Réorganisation de la prévention de la délinquance autour des maires, partage des informations entre professionnels, « responsabilisation » des parents d'enfants en difficulté, suivi de la santé des enfants à l'école, réforme de l'ordonnance de 1945 sur les mineurs délinquants, lutte contre la toxicomanie, modification des règles en matière d'hospitalisation d'office et de sortie des établissements psychiatriques, lutte contre les violences conjugales... Présenté le 10 mai par Nicolas Sarkozy à l'occasion d'une audition devant les commissions des lois et des affaires culturelles, familiales et sociales de l'Assemblée nationale, la version définitive du « plan national de prévention de la délinquance » ratisse large. Au moment où le ministre de l'Intérieur s'exprimait, la question de savoir si ces annonces trouveraient leur traduction législative dans un ou plusieurs projets de loi restait posée. Une réunion interministérielle devait avoir lieu le 11 mai pour trancher et fixer un calendrier. Cela n'aura pas empêché Nicolas Sarkozy d'exprimer son souhait : un seul projet de loi - afin de « permettre un débat d'ensemble » -, défendu selon les articles par des ministres différents et soumis au conseil des ministres au mois de juin. Les mesures présentées par le ministre de l'Intérieur ne manqueront pas, en tout cas, de susciter la controverse. En effet, certaines figuraient dans l'avant-projet de loi qui avait envoyé dans la rue des milliers de travailleurs sociaux en 2004 (1) ou filtrent depuis des mois et font d'ores et déjà l'objet de virulentes attaques de la part du monde associatif (2). D'autres ont été évoquées par des membres du gouvernement, tel le garde des Sceaux, Pascal Clément (3), ou par le ministre de l'Intérieur lui-même, notamment lors de la Ve conférence des villes organisée par l'Association des maires des grandes villes de France (4).

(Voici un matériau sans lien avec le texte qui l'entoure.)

(* ===== verification/NodeUpdate.v ===== *)
(** * The update of one node

    The node.update workflow of api/internal/updater/jobs.go, the verify
    contract of verify.go, and the commit, rollback and resume code of
    selfupdate.go.  The state is the update store, the inventory's version
    columns, the change events published and the transcript of what was asked
    of the node and what it answered.

    What the node answers, when, and which statements the driver fails are
    functions of a tick, so each may differ at every call.  [encoding/json] on
    the wire types and [net/url] and [net] on the bundle URL are parameters;
    log lines are left out.  The runner's control flow over the eight steps is
    that of Saga.v, over bodies that have effects. *)
From Stdlib Require Import Ascii String.
From S2P Require Import Prelude GoStrings GoRunes Ledger Saga BootVerify NodeUpdateStore.
Open Scope string_scope.
Open Scope list_scope.
Open Scope Z_scope.

#[local] Arguments String.eqb : simpl never.

(** ** The wire types *)
Record UpdateSpec := mkUpdateSpec { us_NodeID : string; us_BundleSHA256 : string }.
Record UpdatePrecheckAck := mkPrecheckAck {
  pa_OK : bool; pa_ActiveSlot : string; pa_InactiveSlot : string; pa_CurrentVersion : string; pa_AvailableBytes : Z;
  pa_Backend : string; pa_BootID : string; pa_Detail : string }.
Record UpdateDownloadAck := mkDownloadAck {
  da_OK : bool; da_LocalPath : string; da_SizeBytes : Z; da_SHA256 : string; da_Detail : string }.
Record UpdateInstallAck := mkInstallAck {
  ia_OK : bool; ia_TargetSlot : string; ia_NewVersion : string; ia_Detail : string }.

(** UpdateMarkGoodAck and UpdateMarkBadAck, and the verdict of DiagHealthAck. *)
Record MarkAck := mkMarkAck { ma_OK : bool; ma_Detail : string }.
Record RebootAck := mkRebootAck { ra_OK : option bool; ra_Detail : string }.

Inductive UpdateChangeType := UpdateStarted | UpdateDownloaded | UpdateInstalled | UpdateCommitted | UpdateRolledBack | UpdateFallenBack.
Record UpdateChangeEvt := mkChange {
  ce_NodeID : string; ce_JobID : string; ce_BundleID : string; ce_Change : UpdateChangeType; ce_FromSlot : string;
  ce_ToSlot : string; ce_Version : string; ce_Reason : string; ce_UnverifiedBoot : bool; ce_UnverifiedVersion : bool;
  ce_Ts : Z }.

(** ** The verify contract *)
Inductive versionMatch := versionMatches | versionMismatch | versionUnknown.
#[export] Instance versionMatch_eq_dec : EqDecision versionMatch.
Proof. solve_decision. Defined.

Record verifyRequest := mkVerify { vr_NodeID : string; vr_BundleSHA256 : string; vr_JobID : string; vr_PriorBootID : string }.
Record verifyResult := mkVerified { vs_Ack : UpdatePrecheckAck; vs_Boot : Identity; vs_Version : versionMatch }.
Definition UnverifiedBoot (b : Identity) : bool := bool_decide (b = Unknown).
Definition UnverifiedVersion (v : versionMatch) : bool := bool_decide (v = versionUnknown).
Lemma run_honest (Hs : steady) w0 r0 :
  parseSpec raw = Ok spec → n_nodes w0 !! node = Some r0 →
  let w := exec (run_update cfg jobID raw) w0 in told w0 w ∨ untold w0 w.
Proof using.
  intros Hspec Hn0. unfold run_update. rewrite exec_bind.
  assert (triple (λ w, w = w0) (update_steps (UpdateWorkflow cfg jobID raw) ∅) (λ _ w, told w0 w ∨ untold w0 w)) as Hrun.
  { eapply (step_either _ _ _ _ _ _ _ (λ _ w, untold w0 w ∧ is_Some (row_of (n_db w) jobID))).
    - apply attempt_once. intros w ->.
      assert (untold w0 w0) as Hu0 by (exists []; rewrite app_nil_r; by repeat constructor).
      pose proof (untold_reads _ _ _ Hu0 (proj1 steps_read w0)) as Hu. pose proof (validate_row w0) as Hrow.
      unfold eval, exec in *. destruct (updateValidate jobID raw w0) as [[v|e] w']; [by split; [|eapply Hrow]|by right].
    - intros v. do 5 (apply read_step; [destruct steps_read as (? & ? & ? & ? & Hi & ?); first [eassumption|apply Hi]|by right|intros ?]). by eapply last_honest. }
  specialize (Hrun w0 eq_refl). destruct Hrun as [Ht|Hu].
  - left. eapply told_doubts; [exact Ht|apply closed_doubts].
  - right. eapply untold_reads; [exact Hu|]. apply closed_reads.
Qed.
End inventory.


Definition sick_env : NodeEnv := demo_env (λ _, None) (λ _, "no").

(** An environment with another answer to the precheck after the reboot and
    another subscription. *)
Definition demo_with (env : NodeEnv) (after : result string) (subscribe : nat → option error) : NodeEnv := {|
  e_fault := @e_fault env; e_clock := @e_clock env;
  e_bus n id c := match c with CmdPrecheck => if (n <? 14)%nat then Ok "before" else after | _ => @e_bus env n id c end;
  e_subscribe := subscribe; e_rebooting := @e_rebooting env; e_wait := @e_wait env; e_agent_back := @e_agent_back env;
  e_store_ready := @e_store_ready env; e_copy_store := @e_copy_store env;
  url_hostname := @url_hostname env; ip_loopback := @ip_loopback env |}.

(** The step's deadline passes during the precheck after the wait, and the
    statement that should withdraw the confirmation is sent on the same dead
    context (tick 17): it does not run.  The node was waited for, answered
    nothing, and the version of its old slot is still confirmed.  With that one
    statement answered the confirmation is gone. *)
Definition expired_env : NodeEnv :=
  demo_with (demo_env (λ n, if decide (n = 17%nat) then Some DeadlineExceeded else None) (λ _, "yes")) (Fail DeadlineExceeded) (λ _, None).
Example expired_precheck_keeps_version :
  eval (demo_run expired_env) demo_world ≠ None ∧
  existsb is_wait (n_wire (exec (demo_run expired_env) demo_world)) = true ∧
  n_nodes (exec (demo_run expired_env) demo_world) !! "n1" = Some (mkNodeRow "compute" "1.0" 5) ∧
  n_nodes (exec (demo_run (demo_with good_env (Fail DeadlineExceeded) (λ _, None))) demo_world) !! "n1" = Some (mkNodeRow "compute" "1.0" 0).
Proof. split_and!; [vm_compute; discriminate|vm_compute; reflexivity..]. Qed.

(** The node accepts the reboot into the other slot and the subscription that
    opens the wait fails: the run ends without a version in hand, and the one the
    node is leaving stays confirmed. *)
Definition deaf_env : NodeEnv := demo_with good_env (Ok "after") (λ n, if (n <? 14)%nat then None else Some DeadlineExceeded).
Example rebooted_unwaited :
  eval (demo_run deaf_env) demo_world ≠ None ∧
  last (n_wire (exec (demo_run deaf_env) demo_world)) = Some (Asked "n1" (CmdReboot "abc" 3) (Ok "yes")) ∧
  n_nodes (exec (demo_run deaf_env) demo_world) !! "n1" = Some (mkNodeRow "compute" "1.0" 5).
Proof. split_and!; [vm_compute; discriminate|vm_compute; reflexivity..]. Qed.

Au chapitre des sujets sensibles, le ministre a redit toute l'importance qu'il attache au « partage de l'information entre professionnels » . Il a notamment indiqué, sans entrer dans les détails, qu'un « coordonnateur » devrait être désigné parmi ces professionnels et serait donc lui-même soumis au secret professionnel (5).
Sans donner, là encore, de précisions quant à l'articulation de cette mesure avec le nouveau contrat de responsabilité parentale - placé entre les mains du président de conseil général par la loi pour l'égalité des chances (6) -, Nicolas Sarkozy a également confirmé l'institution dans toutes les communes de plus de 10 000 habitants de « conseils pour les devoirs et droits des familles présidés par le maire » . « Cette instance pourra effectuer auprès des familles des rappels à leurs droits et devoirs dans les cas de problèmes particuliers (carences éducatives, troubles de voisinage, problèmes scolaires inquiétants, sorties tardives des enfants...). » « Les parents se verront rappeler leurs obligations légales et leur responsabilité à l'égard de leurs enfants », a expliqué le ministre. Et « un cadre juridique permettra au maire de proposer un stage de responsabilité parentale, indépendamment de toute procédure judiciaire directe ».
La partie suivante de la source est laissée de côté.